Abuse Victim Admits to Criminal Record, Facing Ga. Arrest Warrant
By Colette M. Jenkins
Akron Beacon Journal [Ohio]
July 5, 2002
In his effort to hold the Roman Catholic Church accountable for his sexual abuse as a child, Christopher Kodger has attracted attention -- both wanted and unwanted.
A flurry of media reports in late May described Kodger's belief that Cleveland Catholic Diocese officials knowingly moved the priest who molested him in 1981 at a Kirtland parish, F. James Mulica, to another parish, giving Mulica access to more children.
A local woman who searched the Internet for more on Kodger found his name on the most-wanted list of the Nahunta, Ga., Police Department and contacted Chief Christopher Beasley. Beasley confirmed it was the same man. (He won't identify the woman.)
A warrant for Kodger's arrest was issued in December after he failed to show up for a hearing related to a public-intoxication conviction. He hadn't paid the $553 balance on his $735 fine in the small town between Savannah, Ga., and Jacksonville, Fla.
Police were called to a convenience store in Nahunta about 10:45 a.m. on July 10, 2001, by a clerk who reported that the driver of a tractor-trailer had almost hit her car and the gas pumps, then fell over his steering wheel.
According to a police report, the responding officers found Kodger asleep and had to use their siren to wake him up. After Kodger failed a field sobriety test, he was arrested and charged with driving under the influence. His blood-alcohol content measured 0.18 percent, higher than what was Georgia's limit at the time: 0.10 percent.
"Because he wasn't actually driving the truck at the time, the charge was reduced to public drunkenness, even though we know the truck didn't drive itself to that store," Beasley said.
Kodger admits that he's the same Christopher Kodger wanted in the 930-resident Georgia town. He returned to Northeast Ohio and the Brunswick home of his parents from Alaska in May to tell his story of being a victim of sexual abuse by a priest. He wouldn't say if he was intoxicated at the time of his arrest in Georgia but said he plans to pay the balance of his fine as soon as he gets the money.
Kodger was also convicted in 1999 in Medina County of improperly handling a firearm in a motor vehicle, a misdemeanor. His 90-day sentence was suspended, and he was placed on probation for a year.

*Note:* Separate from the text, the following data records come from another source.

(** X17.  A run always completes: no rename is attempted on a missing folder.
    When the renames are done, and before the manifest is regenerated, every
    entry of the reports directory is found under one name of its own, and
    the directory holds nothing else.  A plain file keeps its name.  A report
    folder is, in a dry run, as it was; in a real run it has its summary, its
    [.metadata] rewritten exactly if it was to fix, and either its old name or
    the name the run wanted for it; it has the wanted name whenever that name
    was free and wanted for no other folder. *)
Theorem no_folder_lost DRY_RUN REPORTS_DIR listing regeneration_error :
  ∃ o (name_after : string → string),
    main DRY_RUN REPORTS_DIR (Some listing) regeneration_error = Some o ∧
    exit_code o = 0 ∧
    size (listing_after o) = size listing ∧
    (∀ n n', is_Some (listing !! n) → is_Some (listing !! n') →
       name_after n = name_after n' → n = n') ∧
    (∀ n, listing !! n = Some PlainFile →
       name_after n = n ∧ listing_after o !! n = Some PlainFile) ∧
    (∀ n d, listing !! n = Some (Directory d) →
       listing_after o !! name_after n
         = Some (Directory (if DRY_RUN then d else after_run d)) ∧
       (name_after n = n ∨ (DRY_RUN = false ∧ wanted_name n d = Some (name_after n))) ∧
       (∀ t, DRY_RUN = false → wanted_name n d = Some t → listing !! t = None →
          (∀ n' d', listing !! n' = Some (Directory d') → wanted_name n' d' = Some t →
             n' = n) →
          name_after n = t)).
Proof.
  destruct (loop_spec DRY_RUN listing) as (Hk & Hdry & _ & Hsub & _).
  unfold main. destruct DRY_RUN.
  - eexists _, id. split; [done|]. simpl. rewrite (Hdry eq_refl).
    split_and!; try done. intros n d Hn. split_and!; [done|by left|done].
  - destruct (loop_exact listing) as (Hplain & Hdir & Hqueue).
    assert (Hdom : ∀ n, is_Some (listing !! n) → is_Some (reports (loop false listing) !! n)).
    { intros n [[|d] Hn]; [rewrite (Hplain n Hn)|rewrite (Hdir n d Hn)]; eauto. }
    assert (Hfree : ∀ n, listing !! n = None → reports (loop false listing) !! n = None).
    { intros n Hn. specialize (Hk n). rewrite Hn in Hk. by inversion Hk. }
    destruct (apply_renames_exact (renames (loop false listing))
                (reports (loop false listing)) (console (loop false listing)))
      as (l' & o' & name_after & -> & Hsize & Hfwd & Hname & Hinj & Hdone).
    { eapply sublist_NoDup; [|done]. apply NoDup_sorted_keys. }
    { intros o Ho. apply (elem_of_sublist _ _ _ Ho), elem_of_folders_of in Hsub as [d Hd].
      apply Hdom. eauto. }
    eexists _, name_after. split; [done|]. simpl. split_and!; [done| | | |].
    + by rewrite Hsize, <- (listing_kept_size _ _ Hk).
    + intros n n' Hn Hn'. apply Hinj; by apply Hdom.
    + intros n Hn. assert (name_after n = n) as Hsame.
      { destruct (Hname n) as [?|Hq]; [apply Hdom; eauto|done|].
        apply Hqueue in Hq as (d & Hd & _). congruence. }
      split; [done|]. rewrite <- Hsame at 1. by apply Hfwd, Hplain.
    + intros n d Hn. split_and!; [by apply Hfwd, Hdir| |].
      * destruct (Hname n) as [?|Hq]; [apply Hdom; eauto|by left|].
        apply Hqueue in Hq as (d' & Hd' & Hw). right. split; [done|]. congruence.
      * intros t _ Hw Ht Honly. apply Hdone; [apply Hqueue; eauto|by apply Hfree|].
        intros n' (d' & Hd' & Hw')%Hqueue. by eapply Honly.
Qed.

Lemma no_folder_lost_witness :
  ∃ o,
    main false "reports" (Some SampleDirs.listing) None = Some o ∧
    size (listing_after o) = 3%nat ∧
    listing_after o !! "manifest.json" = Some PlainFile ∧
    listing_after o !! SampleDirs.folder_stale = None ∧
    listing_after o !! SampleDirs.folder_fixed
      = Some (Directory {| summary := SampleDirs.summary_8_1_2;
                           metadata := Some SampleDirs.meta_fixed |}).
Proof.
  destruct (no_folder_lost false "reports" SampleDirs.listing None)
    as (o & name_after & Hmain & _ & Hsize & _ & Hplain & _).
  exists o. split; [exact Hmain|]. split; [exact Hsize|].
  split; [apply Hplain; reflexivity|].
  vm_compute in Hmain. injection Hmain as <-. split; reflexivity.
Defined.
End reconciler_run_extras.

(** ** Status tags *)
Section tag_extras.
Import Js FixStats Reconciler ReconcilerSpec.

Lemma app_cut (P : ascii → bool) x x' c r r' :
  all_chars P x → all_chars P x' → P c = false →
  x +:+ String c r = x' +:+ String c r' → x = x' ∧ r = r'.
Proof.
  intros Hx Hx' Hc. revert x' Hx'.
  induction x as [|a x IH]; intros [|a' x'] Hx'; simpl in *.
  - by intros [= ->].
  - intros [= <- _]. apply andb_True in Hx' as [Ha _]. by rewrite Hc in Ha.
  - intros [= -> _]. apply andb_True in Hx as [Ha _]. by rewrite Hc in Ha.
  - apply andb_True in Hx as [_ Hx]. apply andb_True in Hx' as [_ Hx'].
    intros Heq.
    change (String a (x +:+ String c r) = String a' (x' +:+ String c r')) in Heq.
    injection Heq as -> Heq. destruct (IH Hx _ Hx' Heq) as [-> ->]. done.
Qed.

Lemma pretty_numeral (z : Z) : all_chars numeral_char (pretty z).
Proof.
  apply pretty_Z_chars; [|done]. intros d. unfold pretty_N_char. by repeat case_match.
Qed.

(** X8.  From a [.metadata] that [updateMetadata] has just written, [main]
    computes as old status tag the tag of the counts that were written. *)
Theorem old_tag_after_update content (p f t : Z) :
  is_Some (match_line "PASSED=" content) →
  is_Some (match_line "FAILED=" content) →
  let meta := Some (updateMetadata content p f t) in
  statusTag (or_zero (parseInt_string (old_value "PASSED=" meta)))
            (or_zero (parseInt_string (old_value "FAILED=" meta)))
  = statusTag p f.
Proof.
  intros [vp Hp] [vf Hf] meta.
  destruct (updateMetadata_read content p f t) as (Rp & Rf & _).
  rewrite Hp in Rp. rewrite Hf in Rf. simpl in Rp, Rf. unfold meta.
  by rewrite (old_value_printed _ _ _ Rp), (old_value_printed _ _ _ Rf),
    !parseInt_string_pretty.
Qed.

Lemma old_tag_after_update_witness :
  let meta := Some (updateMetadata SampleDirs.meta_stale 8 3 11) in
  statusTag (or_zero (parseInt_string (old_value "PASSED=" meta)))
            (or_zero (parseInt_string (old_value "FAILED=" meta)))
  = statusTag 8 3.
Proof.
  apply (old_tag_after_update SampleDirs.meta_stale 8 3 11).
  - vm_compute. eauto.
  - vm_compute. eauto.
Defined.

(** X18.  Two status tags are equal exactly when the passed counts are equal
    and the failed counts are equal or both not positive: comparing tags
    detects every change of the counts that a tag shows. *)
Theorem statusTag_equal (p f p' f' : Z) :
  statusTag p f = statusTag p' f' ↔ p = p' ∧ (f = f' ∨ (f ≤ 0 ∧ f' ≤ 0)).
Proof.
  unfold statusTag. split.
  - destruct (0 <? f) eqn:Hf, (0 <? f') eqn:Hf'; intros Heq;
      apply (app_cut numeral_char) in Heq as [Hp Hrest];
      try apply pretty_numeral; try done;
      apply (inj pretty) in Hp; (split; [done|]).
    + left. injection Hrest as Hrest.
      apply (app_cut numeral_char) in Hrest as [Hq _];
        try apply pretty_numeral; try done.
      by apply (inj pretty) in Hq.
    + right. apply Z.ltb_ge in Hf, Hf'. done.
  - intros [-> [->|[Hf Hf']]]; [done|].
    apply Z.ltb_ge in Hf, Hf'. by rewrite Hf, Hf'.
Qed.
End tag_extras.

"The fact that I don't fit into society is proof of the depth of the damage done to me as a child," Kodger said. "I have to live in the bush. Victims of abuse are antisocial. We suffer from post-traumatic stress disorder. We are anti-authority. I have continuously been in minor trouble with the law -- this is what abuse does to a person.
"Still, I have never been accused of conspiring to rape children, and I have never been accused of violence toward another human being."
Beasley said Nahunta police can't do much but wait for Kodger to pay. "The judge is not going to extradite him on a misdemeanor," the chief said. "But it's frustrating to know where he is and not be able to do anything about it. To drive under the influence of alcohol is bad enough, but to do it behind the wheel of a two-ton killing machine is worse."